Material for this task Start Marker

(** The histories of the operands that are buffers, by their position plus [off]. *)
Definition buffer_inputs (f : handler) (off : Z) (operands : list Ir.value) (t : tableT) : ArgMap * tableT :=
  fold_left (fun s p =>
    if is_buffer f p.2 then
      let '(h, t) := bracket p.2 s.2 in
      (match s.1 !! (Z.of_nat p.1 + off) with Some _ => s.1 | None => <[Z.of_nat p.1 + off := h]> s.1 end, t)
    else s) (imap (fun i v => (i, v)) operands) (∅, t).

Definition event_of (o : Ir.op) : bool :=
  match Ir.o_results o with Ir.StructType true _ _ :: _ => true | _ => false end.
Definition makes_buffer (o : Ir.op) : bool :=
  match Ir.o_results o with Ir.BufferType :: _ => true | _ => false end.

(** One operation; the branches of the loop are taken one after the other, and a kind
    selects among them. *)
Definition visit (f : handler) (o : Ir.op) (t : tableT) (st : state) : option (tableT * state) :=
  match Ir.o_kind o with
  | Ir.InitOp =>
      let t := if makes_buffer o then declare_ (h_addr f) (Ir.OpResult (Ir.o_id o) 0) t else t in
      if event_of o then
        target ← match Deps.initName f o with Deps.Done n => Deps.lookupHandler n hm | _ => None end;
        if Ir.isExtern (h_func target) then Some (t, st)
        else let '(m, t) := buffer_inputs f (-1) (Ir.o_operands o) t in
             Some (t, add_input (h_addr target, O) m st)
      else Some (t, st)
  | Ir.EmitOp =>
      buffer ← Ir.o_operands o !! 0%nat; value ← Ir.o_operands o !! 1%nat;
      if is_buffer f value then
        let '(valueHist, t) := bracket value t in
        let '(bufferHist, t) := bracket buffer t in
        match known valueHist && known bufferHist, h_source valueHist, h_source bufferHist with
        | true, Some s1, Some s2 => Some (t, State (blockInput st) (bufferClasses st ++ [(s1, s2)]) (offsetAt st))
        | true, _, _ => None
        | false, _, _ => Some (t, st)
        end
      else r ← emit buffer (Split.value_type (h_func f) value) t; Some (r.2, note_offset f o r.1 st)
  | Ir.ExtractOp =>
      buffer ← Ir.o_operands o !! 0%nat; ty ← Ir.o_results o !! 0%nat;
      r ← emit buffer ty t; Some (r.2, note_offset f o r.1 st)
  | Ir.CondBranchOp =>
      match Ir.o_succs o with
      | trueDest :: _ =>
          let args := take (numTrueOperands o) (drop 1 (Ir.o_operands o)) in
          let '(m, t) := buffer_inputs f 0 args t in
          let st := add_input (h_addr f, trueDest) m st in
          let '(m2, t) := buffer_inputs f 0 args t in
          Some (t, add_input (h_addr f, trueDest) m2 st)
      | [] => None
      end
  | _ => Some (t, st)
  end.

Fixpoint visit_ops (f : handler) (ops : list Ir.op) (t : tableT) (st : state) : option (tableT * state) :=
  match ops with [] => Some (t, st) | o :: ops' => r ← visit f o t st; visit_ops f ops' r.1 r.2 end.

(** The blocks in order; [c] are their tables so far. *)
Fixpoint analyse_blocks (f : handler) (b : nat) (bls : list Ir.block) (c : gmap nat tableT) (st : state)
    : option state :=
  match bls with
  | [] => Some st
  | bl :: bls' =>
      let t := fold_left (fun t pre => merge_maps t (default ∅ (c !! pre))) (Ir.preds (h_func f) b)
                 (default ∅ (c !! b)) in
      t ← installMapping b (Ir.b_args bl) (default [] (blockInput st !! (h_addr f, b))) t;
      r ← visit_ops f (Ir.b_ops bl) t st;
      analyse_blocks f (S b) bls' (<[b := r.1]> c) r.2
  end.

Definition analysisFunction (f : handler) (st : state) : option state :=
  analyse_blocks f O (Ir.f_blocks (h_func f)) ∅ st.

(** The buffers an extern passes to a handler that has no predecessor. *)
Definition extern_inputs (f : handler) : ArgMap :=
  match Ir.f_blocks (h_func f) with
  | bl :: _ => list_to_map (omap (fun p => match p.2 with
                 | Ir.BufferType => Some (Z.of_nat p.1, Hist (Some (h_addr f, Ir.BlockArg 0 p.1)) true 0)
                 | _ => None end) (imap (fun i t => (i, t)) (Ir.b_args bl)))
  | [] => ∅
  end.

Definition analyse_handler (f : handler) (st : state) : option state :=
  let st := if Deps.hasPredecessor graph isExternAddr (h_addr f) then st
            else add_input (h_addr f, O) (extern_inputs f) st in
  analysisFunction f st.

(** The constructor: the handlers of every component in its order. *)
Fixpoint analyse (order : list handler) (st : state) : option state :=
  match order with [] => Some st | f :: order' => st ← analyse_handler f st; analyse order' st end.

Definition BufferAnalysis (order : list handler) : option state := analyse order (State ∅ [] ∅).

(** ** Offsets in a run of operations *)

(** What an operation takes from a buffer, in bits. *)
Definition taken (f : handler) (v : Ir.value) (o : Ir.op) : option Z :=
  match Ir.o_kind o, Ir.o_operands o with
  | Ir.ExtractOp, b :: _ =>
      if bool_decide (b = v) then ty ← Ir.o_results o !! 0%nat; FieldSplit.getEP2TypeSize ty else Some 0
  | Ir.EmitOp, b :: w :: _ =>
      if bool_decide (b = v) then
        if is_buffer f w then Some 0 else FieldSplit.getEP2TypeSize (Split.value_type (h_func f) w)
      else Some 0
  | _, _ => Some 0
  end.
Definition all_taken (f : handler) (v : Ir.value) (ops : list Ir.op) : Z :=
  sumZ (map (fun o => default 0 (taken f v o)) ops).
(** It takes a field. *)
Definition takes (f : handler) (v : Ir.value) (o : Ir.op) : Prop :=
  Ir.o_operands o !! 0%nat = Some v /\
  (Ir.o_kind o = Ir.ExtractOp \/
   Ir.o_kind o = Ir.EmitOp /\ exists w, Ir.o_operands o !! 1%nat = Some w /\ is_buffer f w = false).

Lemma bracket_lookup w t v h : t !! v = Some h -> (bracket w t).2 !! v = Some h.
Proof.
  intros H. unfold bracket. destruct (t !! w) eqn:E; [done|]. cbn. rewrite lookup_insert_ne; [done|]. congruence.
Qed.

Lemma buffer_inputs_lookup f off operands t v h : t !! v = Some h ->
  (buffer_inputs f off operands t).2 !! v = Some h.
Proof.
  unfold buffer_inputs. generalize (∅ : ArgMap) as m. generalize (imap (fun i v => (i, v)) operands) as l.
  intros l. revert t. induction l as [|p l IH]; intros t m H; [done|]. cbn. destruct (is_buffer f p.2); [|by apply IH].
  pose proof (bracket_lookup p.2 t v h H) as Hb. destruct (bracket p.2 t) as [h' t']. by apply IH.
Qed.

Lemma note_offset_spec f o z st : let st' := note_offset f o z st in
  (forall k x, offsetAt st !! k = Some x -> offsetAt st' !! k = Some x) /\
  (offsetAt st !! (h_addr f, Ir.o_id o) = None -> offsetAt st' !! (h_addr f, Ir.o_id o) = Some z) /\
  (forall k, k <> (h_addr f, Ir.o_id o) -> offsetAt st' !! k = offsetAt st !! k).
Proof.
  cbn. unfold note_offset. destruct (offsetAt st !! (h_addr f, Ir.o_id o)) eqn:E; [done|]. cbn. split_ands.
  - intros k x H. rewrite lookup_insert_ne; [done|]. congruence.
  - by rewrite lookup_insert_eq.
  - intros k Hk. by rewrite lookup_insert_ne.
Qed.

(** One operation, for a buffer that is followed. *)
Lemma visit_spec f o t st t' st' v h : visit f o t st = Some (t', st') -> t !! v = Some h ->
  exists n, taken f v o = Some n /\ t' !! v = Some (Hist (h_source h) (known h) (offset h + n)) /\
    (forall k x, offsetAt st !! k = Some x -> offsetAt st' !! k = Some x) /\
    (forall k, k <> (h_addr f, Ir.o_id o) -> offsetAt st' !! k = offsetAt st !! k) /\
    (takes f v o -> offsetAt st !! (h_addr f, Ir.o_id o) = None ->
     offsetAt st' !! (h_addr f, Ir.o_id o) = Some (offset h)).
Proof.
  intros H Hv. unfold visit in H.
  assert (Hz : Hist (h_source h) (known h) (offset h + 0) = h) by (destruct h; cbn; f_equal; lia).
  assert (Hcase : forall b ty, Ir.o_operands o !! 0%nat = Some b -> takes f v o \/ b <> v ->
    forall r, emit b ty t = Some r -> t' = r.2 -> st' = note_offset f o r.1 st ->
    taken f v o = (if bool_decide (b = v) then FieldSplit.getEP2TypeSize ty else Some 0) ->
    exists n, taken f v o = Some n /\ t' !! v = Some (Hist (h_source h) (known h) (offset h + n)) /\
    (forall k x, offsetAt st !! k = Some x -> offsetAt st' !! k = Some x) /\
    (forall k, k <> (h_addr f, Ir.o_id o) -> offsetAt st' !! k = offsetAt st !! k) /\
    (takes f v o -> offsetAt st !! (h_addr f, Ir.o_id o) = None ->
     offsetAt st' !! (h_addr f, Ir.o_id o) = Some (offset h))).
  { intros b ty Hb Hor r He -> -> Ht. destruct (note_offset_spec f o r.1 st) as (H1 & H2 & H3).
    unfold emit in He. case_bool_decide as Hbv.
    - subst b. rewrite Hv in He. destruct (FieldSplit.getEP2TypeSize ty) as [n|]; [|done]. cbn in He.
      destruct (FieldSplit.int_of _) as [z|] eqn:Ez; [|done]. apply FieldSplit.int_of_inv in Ez as [-> _].
      cbn in He. simplify_eq He. intros <-. exists n. split_ands; [done|cbn; by rewrite lookup_insert_eq|done|done|]. intros _ Hn. by apply H2.
    - exists 0. rewrite Hz. split_ands; [done| |done|done|].
      + destruct (t !! b) as [hb|]; [|by simplify_eq He; intros <-].
        destruct (FieldSplit.getEP2TypeSize ty) as [n|]; [|done]. cbn in He.
        destruct (FieldSplit.int_of (offset hb + n)) as [z|]; [|done]. cbn in He. simplify_eq He. intros <-. cbn.
        by rewrite lookup_insert_ne.
      + intros [Hb' _] _. congruence. }
  destruct (Ir.o_kind o) eqn:Ek; try (simplify_eq H; intros <- <-; exists 0; rewrite Hz;
    split_ands; [unfold taken; rewrite Ek; done|done|done|done|intros [_ [?|[? _]]]; congruence]).
  - destruct (Ir.o_operands o !! 0%nat) as [b|] eqn:Eb; [|done]. cbn in H.
    destruct (Ir.o_results o !! 0%nat) as [ty|] eqn:Ety; [|done]. cbn in H.
    destruct (emit b ty t) as [r|] eqn:Ee; [|done]. cbn in H. simplify_eq H. intros <- <-.
    apply (Hcase b ty eq_refl) with (r := r); [|done|done|done|].
    + destruct (decide (b = v)) as [->|]; [left; split; [done|by left]|by right].
    + unfold taken. rewrite Ek. destruct (Ir.o_operands o); [done|]. cbn in Eb. simplify_eq Eb. intros ->.
      by rewrite Ety.
  - destruct (Ir.o_operands o !! 0%nat) as [b|] eqn:Eb; [|done]. cbn in H.
    destruct (Ir.o_operands o !! 1%nat) as [w|] eqn:Ew; [|done]. cbn in H.
    assert (Et : taken f v o = if bool_decide (b = v) then
      if is_buffer f w then Some 0 else FieldSplit.getEP2TypeSize (Split.value_type (h_func f) w) else Some 0).
    { unfold taken. rewrite Ek. destruct (Ir.o_operands o) as [|b' [|w' ?]]; try done. cbn in Eb, Ew. by simplify_eq. }
    destruct (is_buffer f w) eqn:Ebuf.
    + pose proof (bracket_lookup w t v h Hv) as H1. destruct (bracket w t) as [vh t1]. cbn in H1.
      pose proof (bracket_lookup b t1 v h H1) as H2. destruct (bracket b t1) as [bh t2]. cbn in H2.
      assert (Hfin : t' = t2 /\ offsetAt st' = offsetAt st)
        by (destruct (known vh && known bh), (h_source vh), (h_source bh); simplify_eq H; by intros <- <-).
      destruct Hfin as [-> Ho]. exists 0. rewrite Hz, Ho. split_ands; [by rewrite Et; case_bool_decide|done|done|done|].
      intros [_ [?|(_ & w' & Hw' & Hb')]]; congruence.
    + destruct (emit b _ t) as [r|] eqn:Ee; [|done]. cbn in H. simplify_eq H. intros <- <-.
      apply (Hcase b (Split.value_type (h_func f) w) eq_refl) with (r := r); [|done|done|done|exact Et].
      destruct (decide (b = v)) as [->|]; [left; split; [done|right]|by right]. split; [done|]. by exists w.
  - assert (Hd : forall a w, declare_ a w t !! v = Some h).
    { intros a w. unfold declare_. destruct (t !! w) eqn:Ew; [done|]. rewrite lookup_insert_ne; [done|]. congruence. }
    assert (Hfin : t' !! v = Some h /\ offsetAt st' = offsetAt st).
    { set (t1 := if makes_buffer o then _ else t) in H. assert (H1 : t1 !! v = Some h) by (unfold t1; destruct (makes_buffer o); [apply Hd|done]).
      destruct (event_of o); [|by simplify_eq H; intros <- <-].
      destruct (match Deps.initName f o with Deps.Done n => Deps.lookupHandler n hm | _ => None end) as [target|]; [|done].
      cbn in H. destruct (Ir.isExtern (h_func target)); [by simplify_eq H; intros <- <-|].
      pose proof (buffer_inputs_lookup f (-1) (Ir.o_operands o) t1 v h H1) as H2.
      destruct (buffer_inputs _ _ _ _) as [m t2]. simplify_eq H. by intros <- <-. }
    destruct Hfin as [Hf1 Hf2]. exists 0. rewrite Hz, Hf2. split_ands; [by unfold taken; rewrite Ek|done|done|done|].
    intros [_ [?|[? _]]]; congruence.
  - destruct (Ir.o_succs o) as [|trueDest rest]; [done|].
    pose proof (buffer_inputs_lookup f 0 (take (numTrueOperands o) (drop 1 (Ir.o_operands o))) t v h Hv) as H1.
    destruct (buffer_inputs f 0 _ t) as [m t1]. cbn in H1.
    pose proof (buffer_inputs_lookup f 0 (take (numTrueOperands o) (drop 1 (Ir.o_operands o))) t1 v h H1) as H2.
    destruct (buffer_inputs f 0 _ t1) as [m2 t2]. simplify_eq H. intros <- <-. cbn in H2.
    exists 0. rewrite Hz. split_ands; [by unfold taken; rewrite Ek|done|done|done|]. intros [_ [?|[? _]]]; congruence.
Qed.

Material for this task End Marker

**Action item:**
Would you filter the records and copy each line that contains the word "drop"?

**Response area:**
          let args := take (numTrueOperands o) (drop 1 (Ir.o_operands o)) in
    pose proof (buffer_inputs_lookup f 0 (take (numTrueOperands o) (drop 1 (Ir.o_operands o))) t v h Hv) as H1.
    pose proof (buffer_inputs_lookup f 0 (take (numTrueOperands o) (drop 1 (Ir.o_operands o))) t1 v h H1) as H2.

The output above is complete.